(** ** The handshake on connect *)

Lemma sendPassword_Q_run now (st : ApitorQ.t) :
  ApitorQ.isConnected st = Normal true st ->
  let ok := fst (RateLimiter.okayToSend now (ApitorQ._rateLimiter st)) in
  exists st',
    ApitorQ._sendPassword now st = Normal tt st' /\
    ApitorQ.transmitted st' =
      ApitorQ.transmitted st
        ++ (if ok then [command_Q (map JNum ApitorQ.password)] else []) /\
    ApitorQ.isConnected st' = Normal true st'.
Proof.
  intros Hc ok.
  destruct (send_Q_limited_run
              ApitorQ_BleUuids.UUID_CHARACTERISTIC_WRITE
              (map JNum ApitorQ.password) now st Hc)
    as (st' & Hrun & Htx & _ & _ & _ & Hc').
  exists st'. unfold ApitorQ._sendPassword, bind. rewrite Hrun.
  now repeat split.
Qed.

Lemma onConnect_Q_run now (st : ApitorQ.t) :
  ApitorQ.isConnected st = Normal true st ->
  let ok := fst (RateLimiter.okayToSend now (ApitorQ._rateLimiter st)) in
  transmitted_Q (ApitorQ._onConnect now st) =
  Some (ApitorQ.transmitted st
          ++ (if ok then [command_Q (map JNum ApitorQ.password)] else [])).
Proof.
  intros Hc ok. subst ok.
  destruct (sendPassword_Q_run now st Hc) as (st' & Hrun & Htx & Hc').
  destruct (isConnected_Q_true st' Hc') as (b' & Hb' & _).
  unfold ApitorQ._onConnect, bind. rewrite Hrun.
  unfold ApitorQ.on_ble. rewrite Hb'.
  unfold transmitted_Q. cbn [state_of option_map]. f_equal.
  rewrite <- Htx. unfold ApitorQ.transmitted. cbn. rewrite Hb'. reflexivity.
Qed.

Lemma sendPassword_X_run now (st : ApitorX.t) :
  ApitorX.isConnected st = Normal true st ->
  let ok := fst (RateLimiter.okayToSend now (ApitorX._rateLimiter st)) in
  exists st',
    ApitorX._sendPassword now st = Normal tt st' /\
    ApitorX.transmitted st' =
      ApitorX.transmitted st
        ++ (if ok then [command_X (map JNum ApitorX.password)] else []) /\
    ApitorX.isConnected st' = Normal true st'.
Proof.
  intros Hc ok.
  destruct (send_X_limited_run
              ApitorX_BleUuids.UUID_CHARACTERISTIC_WRITE
              (map JNum ApitorX.password) now st Hc)
    as (st' & Hrun & Htx & _ & _ & _ & Hc').
  exists st'. unfold ApitorX._sendPassword, bind. rewrite Hrun.
  now repeat split.
Qed.

Lemma onConnect_X_run now (st : ApitorX.t) :
  ApitorX.isConnected st = Normal true st ->
  let ok := fst (RateLimiter.okayToSend now (ApitorX._rateLimiter st)) in
  transmitted_X (ApitorX._onConnect now st) =
  Some (ApitorX.transmitted st
          ++ (if ok then [command_X (map JNum ApitorX.password)] else [])).
Proof.
  intros Hc ok. subst ok.
  destruct (sendPassword_X_run now st Hc) as (st' & Hrun & Htx & Hc').
  destruct (isConnected_X_true st' Hc') as (b' & Hb' & _).
  unfold ApitorX._onConnect, bind. rewrite Hrun.
  unfold ApitorX.on_ble. rewrite Hb'.
  unfold transmitted_X. cbn [state_of option_map]. f_equal.
  rewrite <- Htx. unfold ApitorX.transmitted. cbn. rewrite Hb'. reflexivity.
Qed.

(** C3, as the code has it — the password write is rate limited.
    [_sendPassword] calls [send] without a third argument, so [useLimiter]
    takes its default [true].  On a connected socket, when [okayToSend()]
    refuses, the password write of [_sendPassword] (and so of [_onConnect])
    is dropped exactly like a [setMotor] or [setLED] command; when it
    permits, each of them appends its frame to the writes submitted. *)
Theorem sendPassword_is_rate_limited_like_commands :
  (forall (now : Z) (st : ApitorQ.t),
      ApitorQ._sendPassword now st =
      (ApitorQ.send ApitorQ_BleUuids.UUID_CHARACTERISTIC_WRITE
         (map JNum ApitorQ.password) true now ;; ret tt)%js st /\
      (ApitorQ.isConnected st = Normal true st ->
       fst (RateLimiter.okayToSend now (ApitorQ._rateLimiter st)) = false ->
       ApitorQ._sendPassword now st = Normal tt st /\
       transmitted_Q (ApitorQ._onConnect now st) =
         Some (ApitorQ.transmitted st) /\
       (forall id speed,
           ApitorQ.setMotor id speed now st = Normal Promise_resolve st) /\
       (forall id color offTime onTime,
           ApitorQ.setLED id color offTime onTime now st =
           Normal Promise_resolve st)) /\
      (ApitorQ.isConnected st = Normal true st ->
       fst (RateLimiter.okayToSend now (ApitorQ._rateLimiter st)) = true ->
       transmitted_Q (ApitorQ._sendPassword now st) =
         Some (ApitorQ.transmitted st
                 ++ [command_Q (map JNum ApitorQ.password)]) /\
       transmitted_Q (ApitorQ._onConnect now st) =
         Some (ApitorQ.transmitted st
                 ++ [command_Q (map JNum ApitorQ.password)]) /\
       (forall id speed,
           transmitted_Q (ApitorQ.setMotor id speed now st) =
           Some (ApitorQ.transmitted st
                   ++ [command_Q (ApitorQ.setMotor_cmd id speed)])) /\
       (forall id color offTime onTime,
           transmitted_Q (ApitorQ.setLED id color offTime onTime now st) =
           Some (ApitorQ.transmitted st
                   ++ [command_Q
                         (ApitorQ.setLED_cmd id color offTime onTime)])))) /\
  (forall (now : Z) (st : ApitorX.t),
      ApitorX._sendPassword now st =
      (ApitorX.send ApitorX_BleUuids.UUID_CHARACTERISTIC_WRITE
         (map JNum ApitorX.password) true now ;; ret tt)%js st /\
      (ApitorX.isConnected st = Normal true st ->
       fst (RateLimiter.okayToSend now (ApitorX._rateLimiter st)) = false ->
       ApitorX._sendPassword now st = Normal tt st /\
       transmitted_X (ApitorX._onConnect now st) =
         Some (ApitorX.transmitted st) /\
       (forall id speed,
           ApitorX.setMotor id speed now st = Normal Promise_resolve st) /\
       (forall id color offTime onTime,
           ApitorX.setLED id color offTime onTime now st =
           Normal Promise_resolve st)) /\
      (ApitorX.isConnected st = Normal true st ->
       fst (RateLimiter.okayToSend now (ApitorX._rateLimiter st)) = true ->
       transmitted_X (ApitorX._sendPassword now st) =
         Some (ApitorX.transmitted st
                 ++ [command_X (map JNum ApitorX.password)]) /\
       transmitted_X (ApitorX._onConnect now st) =
         Some (ApitorX.transmitted st
                 ++ [command_X (map JNum ApitorX.password)]) /\
       (forall id speed,
           transmitted_X (ApitorX.setMotor id speed now st) =
           Some (ApitorX.transmitted st
                   ++ [command_X (ApitorX.setMotor_cmd id speed)])) /\
       (forall id color offTime onTime,
           transmitted_X (ApitorX.setLED id color offTime onTime now st) =
           Some (ApitorX.transmitted st
                   ++ [command_X
                         (ApitorX.setLED_cmd id color offTime onTime)])))).
Proof.
  split.
  - intros now st. split; [reflexivity|]. split.
    + intros Hc Hno. split; [|split; [|split]].
      * unfold ApitorQ._sendPassword, bind.
        now rewrite send_Q_dropped.
      * rewrite onConnect_Q_run by exact Hc. rewrite Hno.
        now rewrite app_nil_r.
      * intros id speed. now apply send_Q_dropped.
      * intros id color offTime onTime. now apply send_Q_dropped.
    + intros Hc Hyes. split; [|split; [|split]].
      * destruct (sendPassword_Q_run now st Hc) as (st' & Hrun & Htx & _).
        rewrite Hrun. cbn. now rewrite Htx, Hyes.
      * rewrite onConnect_Q_run by exact Hc. now rewrite Hyes.
      * intros id speed.
        destruct (send_Q_limited_run
                    ApitorQ_BleUuids.UUID_CHARACTERISTIC_WRITE
                    (ApitorQ.setMotor_cmd id speed) now st Hc)
          as (st' & Hrun & Htx & _).
        unfold ApitorQ.setMotor. rewrite Hrun. cbn. now rewrite Htx, Hyes.
      * intros id color offTime onTime.
        destruct (send_Q_limited_run
                    ApitorQ_BleUuids.UUID_CHARACTERISTIC_WRITE
                    (ApitorQ.setLED_cmd id color offTime onTime) now st Hc)
          as (st' & Hrun & Htx & _).
        unfold ApitorQ.setLED. rewrite Hrun. cbn. now rewrite Htx, Hyes.
  - intros now st. split; [reflexivity|]. split.
    + intros Hc Hno. split; [|split; [|split]].
      * unfold ApitorX._sendPassword, bind.
        now rewrite send_X_dropped.
      * rewrite onConnect_X_run by exact Hc. rewrite Hno.
        now rewrite app_nil_r.
      * intros id speed. now apply send_X_dropped.
      * intros id color offTime onTime. now apply send_X_dropped.
    + intros Hc Hyes. split; [|split; [|split]].
      * destruct (sendPassword_X_run now st Hc) as (st' & Hrun & Htx & _).
        rewrite Hrun. cbn. now rewrite Htx, Hyes.
      * rewrite onConnect_X_run by exact Hc. now rewrite Hyes.
      * intros id speed.
        destruct (send_X_limited_run
                    ApitorX_BleUuids.UUID_CHARACTERISTIC_WRITE
                    (ApitorX.setMotor_cmd id speed) now st Hc)
          as (st' & Hrun & Htx & _).
        unfold ApitorX.setMotor. rewrite Hrun. cbn. now rewrite Htx, Hyes.
      * intros id color offTime onTime.
        destruct (send_X_limited_run
                    ApitorX_BleUuids.UUID_CHARACTERISTIC_WRITE
                    (ApitorX.setLED_cmd id color offTime onTime) now st Hc)
          as (st' & Hrun & Htx & _).
        unfold ApitorX.setLED. rewrite Hrun. cbn. now rewrite Htx, Hyes.
Qed.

──────

_YOUR INSTRUCTIONS_. Restate the listing exactly, starting at its first line and ending at the line where "exists st'. unfold ApitorQ._sendPassword, bind." occurs; include both and no other lines.

_SOLUTION_.
(** ** The handshake on connect *)

Lemma sendPassword_Q_run now (st : ApitorQ.t) :
  ApitorQ.isConnected st = Normal true st ->
  let ok := fst (RateLimiter.okayToSend now (ApitorQ._rateLimiter st)) in
  exists st',
    ApitorQ._sendPassword now st = Normal tt st' /\
    ApitorQ.transmitted st' =
      ApitorQ.transmitted st
        ++ (if ok then [command_Q (map JNum ApitorQ.password)] else []) /\
    ApitorQ.isConnected st' = Normal true st'.
Proof.
  intros Hc ok.
  destruct (send_Q_limited_run
              ApitorQ_BleUuids.UUID_CHARACTERISTIC_WRITE
              (map JNum ApitorQ.password) now st Hc)
    as (st' & Hrun & Htx & _ & _ & _ & Hc').
  exists st'. unfold ApitorQ._sendPassword, bind. rewrite Hrun.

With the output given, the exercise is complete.